RECORDS FOR THE TASK section start
(** C10: [revoke(t)] and [refresh(t)] are local to the tokens they name.
    For every token [u] other than [t] (and, for refresh, other than the
    newly generated token), the record stored under [u] and the blacklist
    membership of [u] are the same after the operation as before, and the
    blacklist after the operation contains the blacklist before it. This
    holds for the handler bodies and for the whole routes, with
    [verifyToken] in front. *)
Theorem revoke_refresh_local (t : string) (st : State) :
  (∀ (d : TokenData) (u : string), u ≠ t →
     tokenStore (revoke_handler (bearer t) d st).2 !! u
       = tokenStore st !! u ∧
     (u ∈ blacklistedTokens (revoke_handler (bearer t) d st).2
        ↔ u ∈ blacklistedTokens st)) ∧
  (∀ (d : TokenData) (rnd : list byte) (now : Z) (u : string),
     u ≠ t → u ≠ generateToken rnd →
     tokenStore (refresh_handler (bearer t) d rnd now st).2 !! u
       = tokenStore st !! u ∧
     (u ∈ blacklistedTokens (refresh_handler (bearer t) d rnd now st).2
        ↔ u ∈ blacklistedTokens st)) ∧
  (∀ (g : Z) (u : string), u ≠ t →
     tokenStore (auth_revoke g (Some (bearer t)) st).2 !! u
       = tokenStore st !! u ∧
     (u ∈ blacklistedTokens (auth_revoke g (Some (bearer t)) st).2
        ↔ u ∈ blacklistedTokens st)) ∧
  (∀ (g : Z) (rnd : list byte) (now : Z) (u : string),
     u ≠ t → u ≠ generateToken rnd →
     tokenStore (auth_refresh g (Some (bearer t)) rnd now st).2 !! u
       = tokenStore st !! u ∧
     (u ∈ blacklistedTokens (auth_refresh g (Some (bearer t)) rnd now st).2
        ↔ u ∈ blacklistedTokens st)) ∧
  (∀ (d : TokenData) (rnd : list byte) (now : Z),
     blacklistedTokens st
       ⊆ blacklistedTokens (revoke_handler (bearer t) d st).2 ∧
     blacklistedTokens st
       ⊆ blacklistedTokens (refresh_handler (bearer t) d rnd now st).2) ∧
  (∀ (g : Z) (rnd : list byte) (now : Z),
     blacklistedTokens st
       ⊆ blacklistedTokens (auth_revoke g (Some (bearer t)) st).2 ∧
     blacklistedTokens st
       ⊆ blacklistedTokens (auth_refresh g (Some (bearer t)) rnd now st).2).
Proof.
  split; [intros d u; apply revoke_handler_local |].
  split; [intros d rnd now u; apply refresh_handler_local |].
  split; [| split; [| split]].
  - intros g u Hu. rewrite auth_revoke_check.
    pose proof (check_local g t u st Hu) as Hc.
    destruct (check g t st) as [[r | d] st']; simpl in Hc; [done |].
    cbv beta iota.
    destruct (revoke_handler_local t u d st' Hu) as [Hs Hb].
    split; [by rewrite Hs, (proj1 Hc) | by rewrite Hb, (proj2 Hc)].
  - intros g rnd now u Hu Hnew. rewrite auth_refresh_check.
    pose proof (check_local g t u st Hu) as Hc.
    destruct (check g t st) as [[r | d] st']; simpl in Hc; [done |].
    cbv beta iota.
    destruct (refresh_handler_local t u d rnd now st' Hu Hnew) as [Hs Hb].
    split; [by rewrite Hs, (proj1 Hc) | by rewrite Hb, (proj2 Hc)].
  - intros d rnd now.
    rewrite revoke_handler_state, refresh_handler_state. simpl.
    split; set_solver.
  - intros g rnd now.
    split; [apply auth_revoke_blacklist | apply auth_refresh_blacklist].
Qed.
RECORDS FOR THE TASK section end
_THE TASK_. Your answer should be an exact transcription of the data above.

_SOLUTION FOR THIS PROBLEM_.
(** C10: [revoke(t)] and [refresh(t)] are local to the tokens they name.
    For every token [u] other than [t] (and, for refresh, other than the
    newly generated token), the record stored under [u] and the blacklist
    membership of [u] are the same after the operation as before, and the
    blacklist after the operation contains the blacklist before it. This
    holds for the handler bodies and for the whole routes, with
    [verifyToken] in front. *)
Theorem revoke_refresh_local (t : string) (st : State) :
  (∀ (d : TokenData) (u : string), u ≠ t →
     tokenStore (revoke_handler (bearer t) d st).2 !! u
       = tokenStore st !! u ∧
     (u ∈ blacklistedTokens (revoke_handler (bearer t) d st).2
        ↔ u ∈ blacklistedTokens st)) ∧
  (∀ (d : TokenData) (rnd : list byte) (now : Z) (u : string),
     u ≠ t → u ≠ generateToken rnd →
     tokenStore (refresh_handler (bearer t) d rnd now st).2 !! u
       = tokenStore st !! u ∧
     (u ∈ blacklistedTokens (refresh_handler (bearer t) d rnd now st).2
        ↔ u ∈ blacklistedTokens st)) ∧
  (∀ (g : Z) (u : string), u ≠ t →
     tokenStore (auth_revoke g (Some (bearer t)) st).2 !! u
       = tokenStore st !! u ∧
     (u ∈ blacklistedTokens (auth_revoke g (Some (bearer t)) st).2
        ↔ u ∈ blacklistedTokens st)) ∧
  (∀ (g : Z) (rnd : list byte) (now : Z) (u : string),
     u ≠ t → u ≠ generateToken rnd →
     tokenStore (auth_refresh g (Some (bearer t)) rnd now st).2 !! u
       = tokenStore st !! u ∧
     (u ∈ blacklistedTokens (auth_refresh g (Some (bearer t)) rnd now st).2
        ↔ u ∈ blacklistedTokens st)) ∧
  (∀ (d : TokenData) (rnd : list byte) (now : Z),
     blacklistedTokens st
       ⊆ blacklistedTokens (revoke_handler (bearer t) d st).2 ∧
     blacklistedTokens st
       ⊆ blacklistedTokens (refresh_handler (bearer t) d rnd now st).2) ∧
  (∀ (g : Z) (rnd : list byte) (now : Z),
     blacklistedTokens st
       ⊆ blacklistedTokens (auth_revoke g (Some (bearer t)) st).2 ∧
     blacklistedTokens st
       ⊆ blacklistedTokens (auth_refresh g (Some (bearer t)) rnd now st).2).
Proof.
  split; [intros d u; apply revoke_handler_local |].
  split; [intros d rnd now u; apply refresh_handler_local |].
  split; [| split; [| split]].
  - intros g u Hu. rewrite auth_revoke_check.
    pose proof (check_local g t u st Hu) as Hc.
    destruct (check g t st) as [[r | d] st']; simpl in Hc; [done |].
    cbv beta iota.
    destruct (revoke_handler_local t u d st' Hu) as [Hs Hb].
    split; [by rewrite Hs, (proj1 Hc) | by rewrite Hb, (proj2 Hc)].
  - intros g rnd now u Hu Hnew. rewrite auth_refresh_check.
    pose proof (check_local g t u st Hu) as Hc.
    destruct (check g t st) as [[r | d] st']; simpl in Hc; [done |].
    cbv beta iota.
    destruct (refresh_handler_local t u d rnd now st' Hu Hnew) as [Hs Hb].
    split; [by rewrite Hs, (proj1 Hc) | by rewrite Hb, (proj2 Hc)].
  - intros d rnd now.
    rewrite revoke_handler_state, refresh_handler_state. simpl.
    split; set_solver.
  - intros g rnd now.
    split; [apply auth_revoke_blacklist | apply auth_refresh_blacklist].
Qed.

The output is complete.